Metabolic Responses to Exercise and Nutritional Strategies in Type 1 Diabetes Using Automated Insulin Delivery Systems: A Narrative Review

Background/Objectives: Automated insulin delivery (AID) systems have improved the management of type 1 diabetes (T1D), but exercise and nutrition remain challenging because they rapidly alter glucose flux, substrate oxidation, hepatic glucose output, insulin requirements, and fuel availability. This narrative review aimed to synthesize current evidence on the interaction between AID systems, physical activity, and nutritional strategies from a metabolism-oriented perspective. Methods: A narrative bibliographic approach was used to integrate evidence from clinical trials, observational studies, technical studies, consensus statements, and reviews involving people with T1D across different life stages, including pediatric, adolescent, adult, and pregnancy-related contexts, when available. The review focused on AID systems, exercise physiology, nutritional strategies, meal announcement, bolus adjustment, dual-hormone systems, metabolic biomarkers, and emerging metabolomic approaches. Results: AID systems generally improve time in range and reduce hypoglycemia across several user groups, although most exercise- and nutrition-specific evidence comes from adult and pediatric/adolescent cohorts rather than pregnancy-specific exercise studies. Exercise-related glucose responses remain highly dependent on user input, exercise modality, insulin on board, meal timing, and metabolic state.

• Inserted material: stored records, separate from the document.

(* ===== verification/Clients.v ===== *)
(** * What the client guarantees

    The main theorems about durable commands, from the reservation in the session
    file to the log of the cluster and back, and about the session file, each
    with a concrete instance. *)

From S2P Require Import Prelude Values Task Group Messages Machine Display Wire Replicated.
From S2P Require Import ReplicatedProps Words Sessions SessionsProps ApplyOnce Consensus Service.
From S2P Require Import Dispatch DispatchProps Json WireSchema WireV1 WireV1Props WireVersions.
From S2P Require Import WireVersionsProps SessionStore SessionStoreProps Server Client Durable.
From S2P Require Import JsonText Runtime StateOwner ClusterNode ClusterNodeProps ClusterStartupProps.
From S2P Require Import ClientServer Router AsyncClient Operations OperationsProps RouterProps.

(** ** The session file *)

(** Once a command was reserved, the session file holds it: whatever store
    operations follow, with whatever faults of the file system, and whatever
    crashes and failed attempts to open the session again, as long as the outcome
    of this command is not settled.  Opening the file then returns a session
    with this command in flight. *)
Theorem reserved_command_survives (J : SerdeJson) (L : SerdeJsonLaws J) io request s d reserved w
    evs :
  session_sound (ds_session_id s) (ds_state s) → valid_request request →
  reserve_command io request (s, d) = (Ok reserved, w) →
  Forall (λ ev, ¬ settles reserved ev) evs →
  let '(session, file) := run_events (ds_session_id s) evs (Some w.1, w.2) in
  (∀ st, session = Some st → in_flight st = Ok (Some reserved)) ∧
  ∃ st, open_or_create None (ds_session_id s) (MkFile (fl_content file) false) =
          (Ok st, MkFile (fl_content file) false) ∧
        in_flight st = Ok (Some reserved).
Proof.
  intros Hs Hr Hres Hevs. destruct (reserved_is_flying io request s d reserved w Hs Hr Hres) as [_ Hf].
  apply (events_keep_flying _ _ evs) in Hf; [|done].
  destruct (run_events _ _ _) as [session file]. destruct Hf as (st & Hon & Hsound & Hfly & Hmem).
  cbn [fst snd] in *. split; [intros st' ->; by subst st'|].
  exists (MkStore (ds_session_id s) st). split; [|done]. by apply reopens.
Qed.

Definition sample_request : BrokerRequest :=
  ReqEnsureNamespace {| qn_request_id := "r1"; qn_namespace_id := "jobs" |}.

(** A session with a confirmed owner. *)
Definition sample_store : DurableClientSessionStore :=
  MkStore "s1" {| ps_version := 1; ps_session_id := "s1";
    ps_owner := Some {| po_owner_epoch := 1; po_owner_instance_id := "o1" |};
    ps_pending_owner_acquisition := None; ps_next_sequence := 1; ps_in_flight := None |}.

Lemma sample_store_sound : session_sound (J := text_json) "s1" (ds_state sample_store).
Proof. split; [by vm_compute|]. constructor; cbn; intros; simplify_eq; by vm_compute. Qed.

Lemma sample_request_valid : valid_request sample_request.
Proof. by vm_compute. Qed.

Definition sample_reservation : result ReservedCommand ClientSessionStoreError * Local :=
  reserve_command (J := text_json) None sample_request (sample_store, MkFile None false).

Definition sample_reserved : ReservedCommand :=
  MkReserved (new_with_owner "s1" 1 "o1" 1) sample_request.

Definition replace_fault : StoreFault := {| sf_site := SitePersist;
  sf_context := "client session atomic replace failed"; sf_replaced := false;
  sf_source := "disk full" |}.

(** A second reservation, a refused opening and a crash come in between. *)
Definition sample_events : list StoreEvent :=
  [Perform (Some replace_fault) (DoReserve sample_request); Reopen None true;
   Perform None (DoBegin "o2"); Reopen None false].

Lemma reserved_command_survives_witness :
  let '(session, file) := run_events (J := text_json) "s1" sample_events
    (Some sample_reservation.2.1, sample_reservation.2.2) in
  (∀ st, session = Some st → in_flight (J := text_json) st = Ok (Some sample_reserved)) ∧
  ∃ st, open_or_create (J := text_json) None "s1" (MkFile (fl_content file) false) =
          (Ok st, MkFile (fl_content file) false) ∧
        in_flight (J := text_json) st = Ok (Some sample_reserved).
Proof.
  apply (reserved_command_survives text_json text_json_laws None sample_request sample_store
    (MkFile None false) sample_reserved sample_reservation.2 sample_events).
  - exact sample_store_sound.
  - exact sample_request_valid.
  - by vm_compute.
  - repeat constructor; by intros [].
Defined.

(** The session file is always one that can be opened: from a fresh path,
    after any operations, faults, crashes and openings, the file is absent or
    holds a state that passes validation, and so does an open session in
    memory; opening it without a fault succeeds. *)
Theorem session_file_stays_valid (J : SerdeJson) (L : SerdeJsonLaws J) sid evs :
  CommandSessionId_new sid = Ok sid →
  let '(session, file) := run_events sid evs (None, MkFile None false) in
  (∀ st, session = Some st →
     ds_session_id st = sid ∧ validate_state (ds_state st) sid = Ok tt) ∧
  ∃ st file', open_or_create None sid (MkFile (fl_content file) false) = (Ok st, file') ∧
    validate_state (ds_state st) sid = Ok tt.
Proof.
  intros Hid. pose proof (events_keep sid evs (None, MkFile None false) Hid (or_introl eq_refl)) as Hk.
  destruct (run_events sid evs _) as [session file]. split.
  { intros st ->. destruct Hk as (Hsid & [Hv _] & _). done. }
  apply kept_file in Hk as [Hn|(s & Hon & Hs)]; cbn [snd] in *.
  - unfold open_or_create, acquire_state_lock. cbn [fl_content fl_locked_elsewhere]. rewrite Hn.
    cbn [ensure_parent store_call sync_session_directory].
    destruct (persist_succeeds (PersistedSessionState_new sid) (MkFile None false)) as [d' ->].
    { apply (fresh_sound sid Hid). }
    eexists _, _. split; [done|]. apply (fresh_sound sid Hid).
  - exists (MkStore sid s), (MkFile (fl_content file) false). split; [|apply Hs].
    by apply reopens.
Qed.

Lemma session_file_stays_valid_witness :
  let '(session, file) := run_events (J := text_json) "s1"
    (Reopen None false :: sample_events) (None, MkFile None false) in
  (∀ st, session = Some st →
     ds_session_id st = "s1" ∧ validate_state (J := text_json) (ds_state st) "s1" = Ok tt) ∧
  ∃ st file', open_or_create (J := text_json) None "s1" (MkFile (fl_content file) false) =
      (Ok st, file') ∧ validate_state (J := text_json) (ds_state st) "s1" = Ok tt.
Proof.
  apply (session_file_stays_valid text_json text_json_laws "s1" (Reopen None false :: sample_events)).
  by vm_compute.
Defined.

(** ** Durable commands *)

(** C3: a durable command against a cluster takes effect once.  From the moment
    of its reservation, when its identity was fresh, the log of the cluster moves
    on in any way, and the client sends the command any number of times to a
    server whose network, queue and engine may lose the request or the answer.
    If the execution ends with a result or with an error marked as committed,
    the log holds exactly one application of the command, for the same request,
    and that is its answer; the session moves to the next sequence.  A rejection
    frees the sequence again; with any other end the command stays in flight. *)
Theorem durable_command_applies_once (J : SerdeJson) (L : SerdeJsonLaws J) (R : Type)
    (E : RaftEngine R) (Lg : EngineLog R) max io reserved n m (c c' : BrokerClient)
    (w w' : ClusterWorld R) l l' res :
  let Net := cluster_network max in
  let Srv := cluster_sessions max in
  let i := rv_identity reserved in
  valid_owned i (rv_request reserved) →
  (∀ cmd r, ¬ spent i cmd r (sm_sessions m)) →
  client_ready c → evolves m (service_machine (cw_service w)) →
  in_flight l.1 = Ok (Some reserved) →
  execute_reserved_durable io reserved n (c, w) l = (res, ((c', w'), l')) →
  let once answer := took_effect_once i (rv_request reserved) answer m (service_machine (cw_service w')) in
  match res with
  | Ok payload => once (Ok payload) ∧ cleared (ci_sequence i + 1) l'.1
  | Err (DurableClient (Broker e)) =>
      match be_disposition e with
      | DispCommitted => once (Err e) ∧ cleared (ci_sequence i + 1) l'.1
      | DispRejected => cleared (ps_next_sequence (ds_state l.1)) l'.1
      | DispUnknown => l' = l
      end
  | Err (DurableClient _) => l' = l
  | Err (DurableStore _) => l'.1 = l.1
  end.
Proof.
  intros Net Srv i Hv Hfresh Hc Hev Hf Hx once.
  apply (durable_execution io reserved n (c, w) l res (c', w') l' m) in Hx as (_ & _ & Hout); try done.
  destruct res as [payload|[[e|e|e|o|]|e]]; try done.
  - destruct Hout as [Hs Hcl]. split; [|done]. by apply settled_took_effect_once.
  - cbn in Hout. destruct (be_disposition e) eqn:Hd; try done. destruct Hout as [Hs Hcl].
    split; [|done]. by apply settled_took_effect_once.
Qed.

(** A leader whose broker has the session, and a server on it. *)
Definition owned_sessions : SessionMachine :=
  (acquire_command_session_owner "s1" 1 "o1" fresh_sessions).2.

Definition session_leader : LocalEngine := MkLocal owned_sessions 1 1 (Some 1) {[1; 2; 3]} ∅ 5.

Definition session_world (exchanges : list Exchange) : ClusterWorld LocalEngine :=
  MkWorld (MkService (MkCluster 1 (Running session_leader) false) BrokerCapacityPolicy_default)
    [Ok tt; Ok tt] exchanges.

(** The first answer is lost, the second arrives in two buffers. *)
Definition exchange (sizes : list nat) (fate : OwnerFate) : Exchange := {|
  ex_before := []; ex_arrives := true; ex_owner := fate; ex_clock := Some 1000; ex_sizes := sizes;
  ex_ending := None; ex_write_error := None |}.

Definition lost_then_answered : ClusterWorld LocalEngine :=
  session_world [exchange [] OwnerServes; exchange [20%nat; 200%nat] OwnerServes].

Definition sample_client : BrokerClient :=
  MkClient {| bcc_address := MkAddr "127.0.0.1:8811" true; bcc_timeout := 1000000000;
              bcc_max_response_frame_bytes := 4096 |} None 0.

Definition sample_local : Local := sample_reservation.2.

Definition sample_durable (w : ClusterWorld LocalEngine) :
    result SuccessPayload DurableExecutionError * (BrokerClient * ClusterWorld LocalEngine * Local) :=
  execute_reserved_durable (J := text_json) (Net := cluster_network 4096) None sample_reserved 2
    (sample_client, w) sample_local.

Lemma sample_fresh cmd r : ¬ spent (rv_identity sample_reserved) cmd r (sm_sessions owned_sessions).
Proof.
  intros (record & Hr & Hs). vm_compute in Hr. injection Hr as <-.
  destruct Hs as [Hs|(_ & last & Hl & _)]; [by vm_compute in Hs|done].
Qed.

Lemma sample_owned : valid_owned (rv_identity sample_reserved) (rv_request sample_reserved).
Proof. repeat split; by vm_compute. Qed.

Planned exercise announcement, prandial bolus reduction before postprandial activity, and individualized carbohydrate intake remain key strategies. Biomarkers such as lactate, ketone bodies, non-esterified fatty acids, and counter-regulatory hormones may help explain interindividual variability and support future personalization. Conclusions: Nutrition and exercise management in AID users should be interpreted as a dynamic metabolic interface among exogenous insulin, endogenous counter-regulation, substrate availability, and algorithmic control. Emerging approaches, including activity sensors, adaptive algorithms, dual-hormone systems, digital twins, and metabolomics-informed personalization, may improve safety and reduce user burden, but several remain exploratory and require further validation in diverse free-living conditions.